I had two sensomatory evoked potential tests (SEP), one EMG, as well as one brain MRI, which all came back clear. I have a spinal MRI scheduled for tomorrow, and should hopefully receive my results by the end of the week. I was wondering what is the likelihood of not having brain lesions at the onset of MS, but rather only having spinal lesions? I saw somewhere that about 20% of people have this pattern of initial clinical presentation... Also, would SEP tests easily find a spinal lesion, considering that the spine is rather narrow and therefore lesions would be hard to miss?
For the info, I am a male in his mid-20s. I also was found to be Vitamin D deficient four months ago (i.e. 13 in my first blood test), and now since I take supplement it has risen to probably around 30 or more (my last Vitamin D test showed 23 about one month and a half ago).
Thank in advance for any information
Welcome to ThisIsMS, Earth.Earth wrote:For the info, I am a male in his mid-20s. I also was found to be Vitamin D deficient four months ago (i.e. 13 in my first blood test), and now since I take supplement it has risen to probably around 30 or more (my last Vitamin D test showed 23 about one month and a half ago).
Thank in advance for any information
Please research vitamin D deficiency. There are vitamin D receptors on virtually every cell in the body. Vitamin D is used by every system in the body. Vit D deficiency can result in ANY kind of symptom.
Your initial vitamin D test result (13 ng/mL) was dangerously deficient. The Vit D test result of 23 ng/mL was still frankly deficient. Even your latest test result of 30 ng/mL is inadequate according to GrassrootsHealth (http://www.GrassrootsHealth.net), whose 48 vitamin D experts recommend that serum vitamin D should be at least 40-60 ng/mL. (Although many local labs use a reference range of 30-100 ng/mL, the "basement number" – a.k.a. lowest possible number on the scale – is not at all the optimal place to be when it comes to the status of the nutrient, Vit D.)

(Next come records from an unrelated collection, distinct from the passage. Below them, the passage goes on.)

(** C8.  A first turn on a chat id storage does not know inserts exactly
    one Chat, whose title is the turn's content, with the turn's focus mode
    and the descriptors of its files; any later turn with that chat id
    leaves the chats as they are. *)
Theorem C8_first_turn_inserts_one_chat
    (Date_toString : nat -> string) (getFileDetails : string -> json)
    (message : Turn) (hm fm : string) (files : list string) (w : World) :
  findFirst_chat (turn_chatId message) (store w) = None ->
  let w1 := handleHistorySave Date_toString getFileDetails message hm fm files w in
  let created :=
    Chat.mk (turn_chatId message) (turn_content message) (Date_toString (ticks w)) fm
            (Some (map getFileDetails files)) in
  chats (store w1) = (chats (store w) ++ [created])%list
  /\ filter (same_chat (turn_chatId message)) (chats (store w1)) = [created]
  /\ forall (message2 : Turn) (hm2 fm2 : string) (files2 : list string),
       turn_chatId message2 = turn_chatId message ->
       chats (store (handleHistorySave Date_toString getFileDetails
                       message2 hm2 fm2 files2 w1)) = chats (store w1).
Proof.
  intros Habsent w1 created.
  assert (H1 : chats (store w1) = (chats (store w) ++ [created])%list).
  { unfold w1. rewrite reconcile_chats, Habsent. reflexivity. }
  split; [exact H1|]. split.
  - rewrite H1, filter_app.
    unfold findFirst_chat in Habsent.
    rewrite (find_none_filter (same_chat (turn_chatId message)) _ Habsent). cbn.
    unfold same_chat. cbn [Chat.id created]. now rewrite String.eqb_refl.
  - intros message2 hm2 fm2 files2 Hsame.
    rewrite reconcile_chats, Hsame.
    unfold findFirst_chat at 1. rewrite H1.
    pose proof (findFirst_chat_after_insert created (store w) Habsent) as F.
    unfold same_chat in F. cbn [Chat.id created] in F. rewrite F. reflexivity.
Qed.

Lemma C8_witness :
  let first := mkTurn "m1" "c1" "hello" in
  let second := mkTurn "m2" "c1" "and then?" in
  let w1 := handleHistorySave sample_clock sample_files first "m1" "webSearch" ["f1"]
              sample_world in
  map Chat.title (chats (store w1)) = ["hello"]
  /\ chats (store (handleHistorySave sample_clock sample_files second "m2" "webSearch" []
                     w1)) = chats (store w1).
Proof.
  destruct (C8_first_turn_inserts_one_chat sample_clock sample_files
              (mkTurn "m1" "c1" "hello") "m1" "webSearch" ["f1"] sample_world eq_refl)
    as (H1 & _ & H2).
  split.
  - cbv zeta in H1. cbv zeta. rewrite H1. reflexivity.
  - exact (H2 (mkTurn "m2" "c1" "and then?") "m2" "webSearch" [] eq_refl).
Defined.

(** On a chat storage already knows, the reconciler changes no Chat at
    all, whatever the turn's files. *)
Lemma existing_chat_is_never_modified
    (Date_toString : nat -> string) (getFileDetails : string -> json)
    (message : Turn) (hm fm : string) (files : list string) (w : World) (c : Chat.t) :
  findFirst_chat (turn_chatId message) (store w) = Some c ->
  chats (store (handleHistorySave Date_toString getFileDetails message hm fm files w)) =
  chats (store w).
Proof. intros H. now rewrite reconcile_chats, H. Qed.

(** C6 fails on the code.  Chat [c1] is stored with no files and the turn
    brings file [f1]: the two serialized file sets differ, the update
    statement is built, and it is never executed, so [Chat.files] keeps its
    old value.  Executing the statement would have stored the new set. *)
Theorem C6_files_update_is_never_executed :
  let stored := Chat.mk "c1" "hello" "tick 0" "webSearch" (Some []) in
  let w := mkWorld (mkStore [stored] [] 1) 0 1 in
  let w1 := handleHistorySave sample_clock sample_files (mkTurn "m2" "c1" "more")
              "m2" "webSearch" ["f1"] w in
  String.eqb (stringify (JArr (nullish (Chat.files stored) [])))
             (stringify (JArr (map sample_files ["f1"]))) = false
  /\ chats (store w1) = [stored]
  /\ map Chat.files
         (chats (store (run_statement
                          (update_chat_files (Some (map sample_files ["f1"])) "c1") w))) =
     [Some [sample_files "f1"]].
Proof. repeat split; reflexivity. Qed.


(** The lookup itself does not look at the chat.  On a table where an
    earlier row of another chat carries the same [messageId] as a user
    Message, a table the route itself never builds since it inserts a user
    Message only under a [messageId] that no row has, the lookup returns
    the other chat's row and the deletion removes the turn's own user
    Message. *)
Lemma foreign_duplicate_misleads_the_lookup :
  let w := two_chats [stored_elsewhere; stored_question; stored_answer] in
  let w1 := handleHistorySave sample_clock sample_files (mkTurn "m1" "c1" "hello again")
              "m1" "webSearch" [] w in
  find (fun m => String.eqb (Msg.messageId m) "m1" && String.eqb (Msg.chatId m) "c1")
       (messages (store w)) = Some stored_question
  /\ findFirst_message "m1" (store w) = Some stored_elsewhere
  /\ messages (store w1) = [stored_elsewhere]
  /\ ~ In stored_question (messages (store w1)).
Proof.
  cbv zeta. repeat split; try reflexivity.
  intros [H|[]]. discriminate H.
Qed.

(** ** Request validation and the route *)

Lemma string_min1_nonempty (msg : string) (path : list string) (v : option json)
    (s : string) :
  string_min1 msg path v = inr s -> String.eqb s EmptyString = false.
Proof.
  unfold string_min1. destruct (string_ path v) as [l|t]; [discriminate|].
  destruct t as [|a t]; cbn; [discriminate|].
  intros H. injection H as <-. reflexivity.
Qed.

Lemma messageSchema_content (path : list string) (v : option json) (t : Turn) :
  messageSchema path v = inr t -> String.eqb (turn_content t) EmptyString = false.
Proof.
  unfold messageSchema. destruct v as [[| | | | |o]|]; try discriminate.
  cbv zeta.
  destruct (string_min1 _ _ (get "messageId" o)); [discriminate|].
  destruct (string_min1 _ _ (get "chatId" o)); [discriminate|].
  destruct (string_min1 _ _ (get "content" o)) as [|c] eqn:E; [discriminate|].
  intros H. injection H as <-. cbn. exact (string_min1_nonempty _ _ _ _ E).
Qed.

(** What a body that passes the schema was parsed from. *)
Lemma bodySchema_inr (data : json) (body : Body) :
  bodySchema data = inr body ->
  exists o, data = JObj o
    /\ messageSchema ["message"] (get "message" o) = inr (message body)
    /\ systemInstructionsSchema ["systemInstructions"] (get "systemInstructions" o)
       = inr (systemInstructions body).
Proof.
  unfold bodySchema. destruct data as [| | | | |o]; try discriminate.
  cbv zeta.
  destruct (messageSchema _ _) eqn:Em; [discriminate|].
  destruct (optimizationModeSchema _ _); [discriminate|].
  destruct (string_min1 _ _ _); [discriminate|].
  destruct (with_default (array historyItem) _ _ _); [discriminate|].
  destruct (with_default (array string_) _ _ _); [discriminate|].
  destruct (with_default modelSchema _ _ (get "chatModel" o)); [discriminate|].
  destruct (with_default modelSchema _ _ (get "embeddingModel" o)); [discriminate|].
  destruct (systemInstructionsSchema _ _) eqn:Es; [discriminate|].
  intros H. injection H as <-. exists o. cbn [message systemInstructions]. auto.
Qed.

Lemma safeValidateBody_inr (data : json) (body : Body) :
  safeValidateBody data = inr body -> bodySchema data = inr body.
Proof.
  unfold safeValidateBody. destruct (bodySchema data); [discriminate|].
  intros H. now injection H as <-.
Qed.

Lemma validated_content_nonempty (data : json) (body : Body) :
  safeValidateBody data = inr body ->
  String.eqb (turn_content (message body)) EmptyString = false.
Proof.
  intros H. apply safeValidateBody_inr, bodySchema_inr in H as (o & _ & Hm & _).
  exact (messageSchema_content _ _ _ Hm).
Qed.

(** A streamed response comes from a validated body, whose fields the
    handler call carries. *)
Lemma POST_stream_inv (env : Env) (req_json : Try json) (call : HandlerCall)
    (tasks : Launched) :
  POST env req_json = Response_stream call tasks ->
  exists data body,
    req_json = Some data
    /\ safeValidateBody data = inr body
    /\ call_query call = turn_content (message body)
    /\ call_systemInstructions call = systemInstructions body
    /\ bridge_chatId tasks = turn_chatId (message body)
    /\ save_message tasks = message body.
Proof.
  unfold POST, POST_try. destruct req_json as [data|]; [|discriminate].
  cbn [bind]. destruct (safeValidateBody data) as [e|body] eqn:V; [discriminate|].
  intros H. exists data, body. split; [reflexivity|]. split; [exact V|].
  revert H. unfold bind, deref.
  route_cases; intros H; try discriminate; injection H as <- <-; cbn; auto.
Qed.

Example sample_request_is_valid : safeValidateBody (JObj sample_request) = inr sample_body.
Proof. reflexivity. Qed.

(** C10.  A body that passes the schema has a non-empty [message.content],
    so the route never answers with the empty-content response: the guard
    after validation is dead code. *)
Theorem C10_empty_content_guard_is_unreachable (env : Env) (req_json : Try json) :
  (forall data body,
      safeValidateBody data = inr body ->
      String.eqb (turn_content (message body)) EmptyString = false)
  /\ POST env req_json <> empty_content_response.
Proof.
  split; [exact validated_content_nonempty|].
  unfold POST, POST_try, empty_content_response.
  destruct req_json as [data|]; cbn [bind]; [|discriminate].
  destruct (safeValidateBody data) as [e|body] eqn:V; [discriminate|].
  cbv zeta. rewrite (validated_content_nonempty _ _ V).
  unfold bind, deref. route_cases; discriminate.
Qed.

Lemma C10_witness :
  String.eqb (turn_content (message sample_body)) EmptyString = false
  /\ POST sample_env (Some (JObj sample_request)) <> empty_content_response.
Proof.
  destruct (C10_empty_content_guard_is_unreachable sample_env (Some (JObj sample_request)))
    as [Hcontent Hroute].
  split; [exact (Hcontent (JObj sample_request) sample_body eq_refl) | exact Hroute].
Defined.

(** C7, as the code has it.  When the request reaches the handler, the
    handler's [systemInstructions] argument is the built-in text exactly
    when the request has no [systemInstructions]; a [null] is handed over
    as [null], and a string, empty or not, as it is. *)
Theorem C7_default_instructions_only_when_absent
    (env : Env) (o : list (string * json)) (call : HandlerCall) (tasks : Launched) :
  POST env (Some (JObj o)) = Response_stream call tasks ->
  match get "systemInstructions" o with
  | None => call_systemInstructions call = Some DEFAULT_SYSTEM_INSTRUCTIONS
  | Some JNull => call_systemInstructions call = None
  | Some (JStr s) => call_systemInstructions call = Some s
  | Some _ => False
  end.
Proof.
  intros H.
  apply POST_stream_inv in H as (data & body & Hreq & V & _ & Hsi & _).
  injection Hreq as <-.
  apply safeValidateBody_inr, bodySchema_inr in V as (o' & Ho & _ & Hs).
  injection Ho as <-. rewrite Hsi. revert Hs.
  unfold systemInstructionsSchema.
  destruct (get "systemInstructions" o) as [[| | | | |]|]; cbn;
    intros Hs; try discriminate; now injection Hs as <-.
Qed.

Lemma C7_witness :
  exists call tasks,
    POST sample_env (Some (JObj sample_request)) = Response_stream call tasks
    /\ call_systemInstructions call = Some DEFAULT_SYSTEM_INSTRUCTIONS.
Proof.
  eexists. eexists. split; [reflexivity|].
  exact (C7_default_instructions_only_when_absent sample_env sample_request _ _ eq_refl).
Defined.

Many neurologists recommend a Vit D level between 70-100 ng/mL for their patients who have neurological symptoms.
If you have had a long-term vitamin D deficiency, raising your blood level is not a quick fix for symptoms resulting from the deficiency. It simply takes time for the active vitamin D form to reach the cells and allow them to heal and function properly – it does not happen overnight.

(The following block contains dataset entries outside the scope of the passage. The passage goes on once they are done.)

Lemma to_uint_nonnil n : Nat.to_uint n <> Decimal.Nil.
Proof.
  rewrite <- (DecimalNat.Unsigned.of_to n) at 1.
  rewrite DecimalNat.Unsigned.to_of. apply DecimalFacts.unorm_nonnil.
Qed.

(** Every label [str(i)] is a non-empty string, hence true. *)
Lemma truthy_str i : truthy (Some (str i)) = true.
Proof.
  unfold str. pose proof (to_uint_nonnil i) as H.
  destruct (Nat.to_uint i); [done|reflexivity..].
Qed.

Lemma str_inj i j : str i = str j -> i = j.
Proof.
  unfold str. intros H. apply DecimalNat.Unsigned.to_uint_inj.
  apply (f_equal NilEmpty.uint_of_string) in H.
  rewrite !NilEmpty.usu in H. congruence.
Qed.

Lemma ltb_asym a b : String.ltb a b = true -> String.ltb b a = false.
Proof.
  unfold String.ltb. rewrite (String.compare_antisym b a).
  destruct (String.compare a b); simpl; congruence.
Qed.

Lemma ltb_total a b :
  String.ltb a b = false -> String.ltb b a = false -> a = b.
Proof.
  unfold String.ltb. rewrite (String.compare_antisym b a).
  destruct (String.compare a b) eqn:E; simpl; try congruence.
  intros _ _. by apply String.compare_eq_iff.
Qed.

Lemma sorted2_swap a b : sorted2 a b = sorted2 b a.
Proof.
  unfold sorted2.
  destruct (String.ltb b a) eqn:E1, (String.ltb a b) eqn:E2; try reflexivity.
  - apply ltb_asym in E1. congruence.
  - by rewrite (ltb_total a b E2 E1).
Qed.

(** [sorted] identifies exactly the two orientations of a pair. *)
Lemma sorted2_eq a b c d :
  sorted2 a b = sorted2 c d <-> (a = c /\ b = d) \/ (a = d /\ b = c).
Proof.
  split.
  - destruct (sorted2_cases a b) as [-> | ->],
             (sorted2_cases c d) as [-> | ->]; intros [= <- <-]; auto.
  - intros [[-> ->] | [-> ->]]; [reflexivity | apply sorted2_swap].
Qed.

Lemma elem_edge_set edges a b :
  sorted2 a b ∈ edge_set edges <-> (a, b) ∈ edges \/ (b, a) ∈ edges.
Proof.
  unfold edge_set. rewrite elem_of_list_to_set, list_elem_of_fmap. split.
  - intros [[c d] [He Hin]]. simpl in He.
    apply sorted2_eq in He as [[-> ->] | [-> ->]]; auto.
  - intros [H|H].
    + by exists (a, b).
    + exists (b, a). split; [apply sorted2_swap | done].
Qed.

Lemma make_rev_total pos_map nodes acc :
  (forall a, a ∈ nodes -> is_Some (pos_map !! a)) ->
  exists rev, make_rev pos_map nodes acc = Ok rev.
Proof.
  revert acc. induction nodes as [|n l IH]; intros acc Hp; simpl; [eauto|].
  destruct (Hp n) as [p ->]; [left|].
  apply IH. intros a Ha. apply Hp. by right.
Qed.

(** The reverse map sends a cell to a node placed on it, when there is
    one among [nodes]. *)
Lemma make_rev_lookup pos_map nodes acc rev p :
  make_rev pos_map nodes acc = Ok rev ->
  (rev !! p = acc !! p /\ forall b, b ∈ nodes -> pos_map !! b <> Some p) \/
  (exists b, rev !! p = Some b /\ b ∈ nodes /\ pos_map !! b = Some p).
Proof.
  revert acc. induction nodes as [|n l IH]; intros acc; simpl.
  - intros [= ->]. left. split; [done|]. intros b Hb. inversion Hb.
  - destruct (pos_map !! n) as [pn|] eqn:Hn; [|discriminate].
    intros Hrun. destruct (IH _ Hrun) as [[Hacc Hno] | (b & Hb & Hin & Hpb)].
    + destruct (decide (pn = p)) as [->|Hne].
      * right. exists n. rewrite Hacc, lookup_insert_eq.
        split; [done|]. split; [left | done].
      * left. rewrite Hacc, lookup_insert_ne by done. split; [done|].
        intros b Hb. apply elem_of_cons in Hb as [->|Hb]; [congruence|auto].
    + right. exists b. split; [done|]. split; [by right | done].
Qed.

Lemma make_rev_spec nodes pos_map rev p a :
  completed nodes pos_map ->
  make_rev pos_map nodes ∅ = Ok rev ->
  rev !! p = Some a <-> a ∈ nodes /\ pos_map !! a = Some p.
Proof.
  intros Hc Hrun.
  destruct (make_rev_lookup _ _ _ _ p Hrun) as [[Hacc Hno] | (b & Hb & Hin & Hpb)].
  - rewrite Hacc, lookup_empty. split; [discriminate|].
    intros [Ha Hp]. by destruct (Hno a Ha).
  - rewrite Hb. split.
    + intros [= <-]. done.
    + intros [Ha Hp]. f_equal.
      exact (completed_distinct _ _ Hc b a p Hin Ha Hpb Hp).
Qed.

Lemma elem_range n x : x ∈ range n <-> 0 <= x < n.
Proof.
  unfold range. rewrite list_elem_of_In, in_map_iff.
  setoid_rewrite in_seq. split.
  - intros (k & <- & Hk). lia.
  - intros Hx. exists (Z.to_nat x). lia.
Qed.

Lemma elem_all_cells rows cols p :
  p ∈ all_cells rows cols <-> in_grid rows cols p = true.
Proof.
  destruct p as [r c]. rewrite in_grid_spec. unfold all_cells.
  rewrite list_elem_of_bind. split.
  - intros (r' & Hin & Hr). apply list_elem_of_bind in Hin as (c' & Hin & Hc).
    apply list_elem_of_singleton in Hin as [= -> ->].
    by rewrite <- !elem_range.
  - intros [Hr Hc]. exists r. split; [|by apply elem_range].
    apply list_elem_of_bind. exists c. split; [|by apply elem_range].
    by apply list_elem_of_singleton.
Qed.

Lemma pair_enable_coupled w nodes edges pos_map rev q :
  completed nodes pos_map ->
  make_rev pos_map nodes ∅ = Ok rev ->
  let on := pair_enable w (edge_set edges) (rev !! q.1) (rev !! q.2) in
  (on = 1 <-> coupled nodes edges pos_map q) /\ (on = 0 \/ on = 1).
Proof.
  intros Hc Hrun on.
  assert (forall u, rev !! q.1 = Some u -> truthy (Some u) = true) as Ht1.
  { intros u Hu. apply (make_rev_spec _ _ _ _ _ Hc Hrun) in Hu as [Hu _].
    destruct (completed_labels _ _ Hc) as [n ->].
    apply list_elem_of_fmap in Hu as (i & -> & _). apply truthy_str. }
  assert (forall u, rev !! q.2 = Some u -> truthy (Some u) = true) as Ht2.
  { intros u Hu. apply (make_rev_spec _ _ _ _ _ Hc Hrun) in Hu as [Hu _].
    destruct (completed_labels _ _ Hc) as [n ->].
    apply list_elem_of_fmap in Hu as (i & -> & _). apply truthy_str. }
  assert (on = on_not_none (edge_set edges) (rev !! q.1) (rev !! q.2)) as ->.
  { subst on. destruct w; simpl; try reflexivity; unfold on_truthy;
      (destruct (rev !! q.1) as [u|] eqn:Hu; [rewrite (Ht1 u eq_refl)|done]);
      (destruct (rev !! q.2) as [v|] eqn:Hv; [rewrite (Ht2 v eq_refl)|done]);
      reflexivity. }
  unfold on_not_none, coupled.
  destruct (rev !! q.1) as [u|] eqn:Hu.
  2:{ split; [|by left]. split; [discriminate|].
      intros (a & b & Ha & _ & Hpa & _).
      assert (rev !! q.1 = Some a) as Hra
        by (apply (make_rev_spec _ _ _ _ _ Hc Hrun); done).
      congruence. }
  destruct (rev !! q.2) as [v|] eqn:Hv.
  2:{ split; [|by left]. split; [discriminate|].
      intros (a & b & _ & Hb & _ & Hpb & _).
      assert (rev !! q.2 = Some b) as Hrb
        by (apply (make_rev_spec _ _ _ _ _ Hc Hrun); done).
      congruence. }
  apply (make_rev_spec _ _ _ _ _ Hc Hrun) in Hu as [Hu Hpu].
  apply (make_rev_spec _ _ _ _ _ Hc Hrun) in Hv as [Hv Hpv].
  case_bool_decide as He.
  - split; [|by right]. split; [|done]. intros _.
    exists u, v. repeat split; try done. by apply elem_edge_set.
  - split; [|by left]. split; [discriminate|].
    intros (a & b & Ha & Hb & Hpa & Hpb & Hab). exfalso. apply He.
    rewrite (completed_distinct _ _ Hc u a _ Hu Ha Hpu Hpa).
    rewrite (completed_distinct _ _ Hc v b _ Hv Hb Hpv Hpb).
    by apply elem_edge_set.
Qed.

I am encouraged that your doctor found your vitamin D deficiency and is treating it with supplementation. What dosage did he prescribed? And how often do you take it? Every person absorbs and makes vitamin D at a different rate. The only way to know if your level has improved at all, or how much, is by testing regularly.
I suggest that you keep your own file of your vitamin D test results, so that you can keep track of your progress. As jimmylegs (our "nutrient guru" here at TIMS) will teach you, it is important to optimize the other nutrient cofactors (e.g., magnesium, zinc, selenium) along with Vit D.